Yes, I know it's only vice president. But I've always thought a vote for McCain is a vote for his vice president. Heck, I'm a decade and a half younger than he is and in almost ridiculously good health (knock on wood). But, like him, I work too many hours under too much stress, and I don't like my odds of getting through the next eight years without a serious health problem.

The way I see it, the maverick just bet the ranch, the farm, the cattle and the whole country. I'm not taking that bet.

3 comments:

Anonymous said...

Could it be that McCain doesn't see that Hillary voters are people with political convictions?
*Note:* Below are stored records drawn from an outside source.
(** * PhysicsConstrainedNMF: the multiplicative-update engine of [models.py]

    A shallow embedding of [_mu_update], [NMFBase] and [NMF].

    Numbers.  Tensor entries and Python floats are modelled by [fl]: the
    IEEE-754 values with exact rational arithmetic on the finite ones
    (results are kept in lowest terms, so that equal results are the same
    term).
    Rounding, overflow and the sign of zero are not modelled (every zero is
    +0); the special values are, because the update divides by a
    denominator that can be zero.  A result that is finite here can
    therefore be an infinity, or a NaN born of one, in float32.  The
    statements below are kept to what rounding and overflow leave alone:
    signs, the identities [p / p = 1], [0 / p = 0] and [0 * x], which
    entry is computed from which, shapes, control flow and exceptions.
    None of them says that a computed value is finite.  The scalar
    arguments of [fit] ([beta], [tol], [alpha], [l1_ratio]) are finite
    Python numbers, modelled by [Q].

    Tensors.  A block of a factor is a [1 x k] tensor (a [row]); a matrix
    is the list of its rows.  Broadcasting, [torch.cat], [@] and the
    in-place operators raise where torch raises.

    Effects.  Python exceptions are values of [exn]; code that mutates the
    model and may raise runs in the state-and-error monad [SE], so that the
    state left behind by an exception is still there to be observed. *)

From Stdlib Require Import QArith Qpower ZArith List Bool Lia PeanoNat.
Import ListNotations.

Set Implicit Arguments.

Local Open Scope Q_scope.

(** ** Exceptions and the two monads *)

Inductive exn : Type :=
| UnboundLocalError
| ZeroDivisionError
| AttributeError
| IndexError
| RuntimeError
| ValueError
| TypeError
| NotImplementedError.

Inductive result (A : Type) : Type :=
| Ok (a : A)
| Raise (e : exn).

Arguments Ok {A} a.
Arguments Raise {A} e.

Definition rbind {A B} (r : result A) (k : A -> result B) : result B :=
  match r with
  | Ok a => k a
  | Raise e => Raise e
  end.

Declare Scope res_scope.
Delimit Scope res_scope with res.
Notation "x <- r ;; k" := (rbind r (fun x => k))
  (at level 61, r at next level, right associativity) : res_scope.

Fixpoint mapM {A B} (f : A -> result B) (xs : list A) : result (list B) :=
  match xs with
  | [] => Ok []
  | x :: rest =>
      (y <- f x ;; ys <- mapM f rest ;; Ok (y :: ys))%res
  end.
Lemma Step_trans s1 s2 s3 : Step s1 s2 -> Step s2 s3 -> Step s1 s3.
Proof.
  intros [Hm Ho Hd Hdir Hc Htmp (new1 & Ht1 & Hh1)]
         [Hm' Ho' Hd' Hdir' Hc' Htmp' (new2 & Ht2 & Hh2)].
  split; try congruence.
  - lia.
  - intros d Hin. destruct (Htmp d Hin) as [Hin2|Hx].
    + destruct (Htmp' d Hin2) as [Hin3|Hx]; [by left|right].
      eapply extraction_dir_weaken; [done|lia|lia].
    + right. eapply extraction_dir_weaken; [done|lia|lia].
  - exists (new1 ++ new2)%list. split; [by rewrite Ht2, Ht1, app_assoc|].
    intros Hs. destruct (Hh1 Hs) as (Hw1 & Hf1 & Hb1).
    destruct Hh2 as (Hw2 & Hf2 & Hb2); [congruence|].
    split; [|split].
    + apply Forall_app. split; [done|].
      eapply Forall_impl; [exact Hw2|]. intros e. by apply merged_write_same.
    + rewrite header_flags_app. apply expected_flags_app; [done|].
      by rewrite <- Hb1.
    + by rewrite Hb2, Hb1, header_flags_app, no_flags_app, andb_assoc.
Qed.

Lemma preserves_ret {A} (a : A) : preserves (ret a).
Proof. intros s. apply Step_refl. Qed.

Lemma preserves_raise {A} (e : Exn) : preserves (raise (A := A) e).
Proof. intros s. apply Step_refl. Qed.

Lemma preserves_gets {A} (f : State -> A) : preserves (gets f).
Proof. intros s. apply Step_refl. Qed.

Lemma preserves_bind {A B} (c : M State A) (k : A -> M State B) :
  preserves c -> (forall a, preserves (k a)) -> preserves (bind c k).
Proof.
  intros Hc Hk s. unfold bind. specialize (Hc s).
  destruct (c s) as [a s'|e s']; simpl in *; [|done].
  eapply Step_trans; [exact Hc|apply Hk].
Qed.

(** An event other than a [to_csv] call only lengthens the trace. *)
Lemma Step_emit (e : Event) (s : State) :
  header_flags [e] = [] -> Step s (emit e s).
Proof.
  intros He. split; try done.
  - by left.
  - exists [e]. split; [done|]. intros _. rewrite He. simpl.
    rewrite andb_true_r. split; [|done].
    constructor; [|constructor]. by destruct e.
Qed.

Lemma preserves_emit (e : Event) :
  header_flags [e] = [] -> preserves (modify (emit e)).
Proof. intros He s. by apply Step_emit. Qed.

Lemma preserves_write (df : DataFrame) : preserves (write df).
Proof.
  intros s.
  destruct (write_spec df s) as (s' & Hw & Hm & Ho & Hd & Hdir & Hc & Htmp & Hf & Ht).
  rewrite Hw. simpl. split; try done.
  - lia.
  - intros d Hin. left. by rewrite Htmp.
  - eexists. split; [exact Ht|]. intros Hs.
    unfold SINGLE_FILE in *. rewrite Hs in *. simpl.
    split; [|split].
    + by repeat constructor.
    + done.
    + by rewrite Hf, andb_false_r.
Qed.

Lemma preserves_time : preserves time.
Proof.
  intros s. simpl. split; try done; simpl.
  - lia.
  - by left.
  - exists []. rewrite app_nil_r. split; [done|]. intros _.
    split; [constructor|]. split; [done|]. simpl. by rewrite andb_true_r.
Qed.

Lemma preserves_extractall (d : string) : preserves (extractall d).
Proof.
  intros s. unfold extractall, modify. simpl.
  eapply Step_trans; [|by apply Step_emit].
  case_bool_decide; [apply Step_refl|].
  split; try done; simpl.
  - intros d' Hin. left. by right.
  - exists []. rewrite app_nil_r. split; [done|]. intros _.
    split; [constructor|]. split; [done|]. simpl. by rewrite andb_true_r.
Qed.

Lemma preserves_decode_csv_loop (encs : list string) (r : Reads) (p : string) :
  preserves (decode_csv_loop encs r p).
Proof.
  induction encs as [|encoding rest IH]; simpl; [apply preserves_ret|].
  apply preserves_bind; [by apply preserves_emit|]. intros _.
  destruct (csv r encoding) as [df|e].
  - apply preserves_bind; [apply preserves_write|]. intros _.
    by apply preserves_emit.
  - destruct (is_unicode_error e); [|apply preserves_raise].
    destruct (String.eqb encoding "latin-1"); [apply preserves_raise|].
    apply preserves_bind; [by apply preserves_emit|]. by intros _.
Qed.

Lemma preserves_decode_excel (r : Reads) (p : string) :
  preserves (decode_excel r p).
Proof.
  unfold decode_excel.
  apply preserves_bind; [by apply preserves_emit|]. intros _.
  destruct (excel r) as [df|e]; [|apply preserves_raise].
  apply preserves_bind; [apply preserves_write|]. intros _.
  by apply preserves_emit.
Qed.

Lemma preserves_FileDecoder_run (r : Reads) (p : string) :
  preserves (FileDecoder_run r p).
Proof.
  intros s. unfold FileDecoder_run.
  pose proof (preserves_decode_excel r p s) as H.
  destruct (decode_excel r p s) as [[] s'|e s']; simpl in *; [done|].
  destruct e; simpl; try done.
  eapply Step_trans; [exact H|]. apply preserves_decode_csv_loop.
Qed.

Lemma preserves_DirectoryDecoder_run (choose : Node -> string -> M State unit)
    (p : string) (listing : list (string * Node)) :
  Forall (fun e => forall q, preserves (choose e.2 q)) listing ->
  preserves (DirectoryDecoder_run choose p listing).
Proof.
  induction 1 as [|[name child] rest Hc _ IH]; simpl; [apply preserves_ret|].
  apply preserves_bind; [apply Hc|]. by intros _.
Qed.

(** Removing a directory that was stamped since [s0] is a step from [s0]. *)
Lemma Step_rmtree (s0 s : State) (d : string) :
  Step s0 s -> extraction_dir d (clock s0) (clock s) ->
  Step s0 (final_state (rmtree d s)).
Proof.
  intros H Hd. unfold rmtree. case_bool_decide; simpl; [|done].
  destruct H as [Hm Ho Hdst Hdir Hc Htmp (new & Ht & Hh)].
  split; try done; simpl.
  - intros d' Hin. destruct (Htmp d' Hin) as [Hin'|Hx]; [|by right].
    destruct (decide (d' = d)) as [->|Hne]; [by right|left].
    by apply list_elem_of_filter.
  - exists (new ++ [RemovedTree d])%list. split; [by rewrite Ht, app_assoc|].
    intros Hs. destruct (Hh Hs) as (Hw & Hf & Hb).
    rewrite header_flags_app. simpl. rewrite app_nil_r.
    split; [|done]. apply Forall_app. split; [done|]. by repeat constructor.
Qed.

Lemma preserves_archive_run (choose : Node -> string -> M State unit)
    (prefix : string) (members : list (string * Node)) :
  prefix = "/tmp/tar-output-" \/ prefix = "/tmp/zip-output-" ->
  Forall (fun e => forall q, preserves (choose e.2 q)) members ->
  preserves (archive_run choose prefix members).
Proof.
  intros Hp Hall s. unfold archive_run.
  unfold bind at 1. simpl. unfold bind at 1. simpl.
  set (d := prefix ++ pretty (clock s)).
  set (s2 := emit _ _).
  assert (H02 : Step s s2).
  { eapply Step_trans; [apply (preserves_time s)|]. simpl.
    apply (preserves_extractall d). }
  assert (Hclock : (S (clock s) <= clock s2)%nat).
  { subst s2. simpl. by case_bool_decide. }
  pose proof (preserves_DirectoryDecoder_run choose d members Hall s2) as H23.
  unfold bind.
  clearbody s2.
  destruct (DirectoryDecoder_run choose d members s2) as [[] s3|e s3]; simpl in *.
  - apply Step_rmtree; [by eapply Step_trans|].
    exists (clock s). split; [|subst d; destruct Hp as [-> | ->]; auto].
    destruct H23 as [_ _ _ _ Hc _ _]. lia.
  - by eapply Step_trans.
Qed.

Lemma preserves_ChooseyDecoder_run (n : Node) :
  forall p, preserves (ChooseyDecoder_run n p).
Proof.
  induction n as [entries IH|r|r members IH|r members IH] using Node_ind;
    intros p; simpl.
  - by apply preserves_DirectoryDecoder_run.
  - destruct (_ || _); [apply preserves_FileDecoder_run|by apply preserves_emit].
  - destruct (_ || _); [apply preserves_FileDecoder_run|].
    apply preserves_archive_run; auto.
  - destruct (_ || _); [apply preserves_FileDecoder_run|].
    apply preserves_archive_run; auto.
Qed.

(** *** The merged output *)


Lemma run_final_state (root : Node) (s : State) :
  "/tmp/updir-" ++ pretty (clock s) ∉ tmp s ->
  final_state (run root s)
  = final_state (ChooseyDecoder_run root (path s) (started s)).
Proof.
  intros Hfresh. unfold run, bind, time, modify, mkdir, gets, ret. simpl.
  rewrite bool_decide_eq_false_2 by done.
  fold (started s). change (path (started s)) with (path s).
  by destruct (ChooseyDecoder_run root (path s) (started s)).
Qed.



(** *** The scratch directory of an archive *)





(** *** A run on a small tree *)

(** A merged run over [mixed_directory]: both tables are read after the
    utf-8 attempt fails, the file that is no table is skipped, the zip
    archive is unpacked and its directory removed, and the two writes
    carry the header first and not again. *)
Example merged_run_on_mixed_directory :
  exists s',
    run mixed_directory merged = Returned "/tmp/updir-7/out.csv" s'
    /\ header_flags (trace s') = [true; false]
    /\ csv_reads (trace s') = ["utf-8"; "utf-16"; "utf-8"; "utf-16"]
    /\ columns <$> frames_written (trace s')
       = [["account_name"; "revenue"; "extra"]; ["account_name"; "revenue"]]
    /\ removed (trace s') = ["/tmp/zip-output-8"]
    /\ tmp s' = ["/tmp/updir-7"]
    /\ rows_opened s' = 2%nat.
Proof.
  eexists. split; [vm_compute; reflexivity|].
  repeat (split; [vm_compute; reflexivity|]). vm_compute; reflexivity.
Qed.

End DecoderProps.

(** * The scratch dictionary of [SettingOption] *)

Module ObjectsProps.
Import Objects.

Lemma class_heap_holds_custom_data :
  objects class_heap !! custom_data_object = Some (ODict ∅).
Proof. unfold class_heap, alloc. cbn [fst snd objects next]. apply lookup_insert_eq. Qed.

(** [create] binds eight names and [__init__] one; [custom_data] is not
    among them, so the attribute is found in the class. *)
Lemma create_custom_data (a : CreateArgs) (h : Heap) :
  getattr (create a h).1 "custom_data" = Some (Ref custom_data_object).
Proof.
  unfold getattr, create, new, alloc. cbn [fst snd].
  rewrite !lookup_insert_ne by done. rewrite lookup_empty.
  unfold class_namespace. rewrite !lookup_insert_ne by done.
  apply lookup_insert_eq.
Qed.

(** Making an option leaves the objects that exist where they are. *)
Lemma create_keeps (a : CreateArgs) (h : Heap) (l : nat) :
  (l < next h)%nat ->
  objects (create a h).2 !! l = objects h !! l /\ (l < next (create a h).2)%nat.
Proof.
  intros Hl. unfold create, new, alloc. cbn [fst snd objects next].
  split; [|lia]. apply lookup_insert_ne. lia.
Qed.

(** C10: [custom_data] is bound once, in the class.  Two options made
    by [create], with whatever arguments and in whatever order after
    the class statement, resolve the attribute to the same dictionary
    object, and a key written through the first is read back through
    the second. *)
Theorem custom_data_is_shared (a b : CreateArgs) (k : string) (v : Val) :
  let '(first_option, h1) := create a class_heap in
  let '(second_option, h2) := create b h1 in
  getattr first_option "custom_data" = Some (Ref custom_data_object)
  /\ getattr second_option "custom_data" = getattr first_option "custom_data"
  /\ exists h3,
       custom_data_setitem first_option k v h2 = Some h3
       /\ custom_data_getitem second_option k h3 = Some v
       /\ custom_data_getitem first_option k h3 = Some v.
Proof.
  pose proof (create_custom_data a class_heap) as Ha.
  destruct (create a class_heap) as [first_option h1] eqn:E1.
  pose proof (create_custom_data b h1) as Hb.
  pose proof (create_keeps a class_heap custom_data_object) as Hk1.
  rewrite E1 in Hk1. cbn [fst snd] in Ha, Hk1.
  destruct Hk1 as [Ho1 Hn1];
    [unfold class_heap, custom_data_object, alloc; cbn [snd next]; lia|].
  pose proof (create_keeps b h1 custom_data_object Hn1) as [Ho2 _].
  destruct (create b h1) as [second_option h2] eqn:E2. cbn [fst snd] in Hb, Ho2.
  split; [done|]. split; [congruence|].
  unfold custom_data_setitem, custom_data_getitem. rewrite Ha, Hb.
  rewrite Ho2, Ho1, class_heap_holds_custom_data.
  eexists. split; [reflexivity|]. cbn [objects].
  by rewrite !lookup_insert_eq.
Qed.

End ObjectsProps.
That picking someone with opposite convictions will not likely net him much?

I keep thinking he and his strategists must know something that isn't apparent to most of us - from the outside looking in, she doesn't look like a very good choice.

David said...

Old Sean Hannity: People who vote for Obama just because he's black are racists.

New Sean Hannity: People who vote for McCain just because he has a woman on the ticket are great Americans.

Chuck Rightmire said...

David: I disagree with your comments about Obama's speech. I think he fully answered the GOP's attack plan and laid out his own plans in pretty substantial form. Maybe not as specifically as some of us would have liked, but just as specifically as the Republicans have done, more so, in fact.
And Sarah "Qayle" Palin is exactly that. Any woman who supported Hillary and falls for this ploy was not voting the feminist issues, but voting vagina. I believe in the women's issues as supported by the Democratic Party and anyone who supported Hillary but now turns to John Bush, the man whose path to Annapolis was greased by the two admirals in his background and who is not a military "hero" just because he spent four years in a Vietnam prison (I've known several other prisoners of war) and served under one for a short time. Nor does bombing unknown people from 10,000 feet make him a "hero." Yes, he served his country; but, then, so did I and that doesn't make me a hero. McCain's bggest sales point is war service but his foreign affairs experience may be summed up in his saying, "We are all Georgians.:" No, we're not! I know enough about Georgia (from which Stalin came) to know it is not a democracy in the U.S. sense. It is not a country that I would like to live in despite the great PR story in the Gazette this morning. Georgia is what it is and McCain should know that. He is only going back to cold war rhetoric and tweaking Russia. Is that true foreign affairs experience?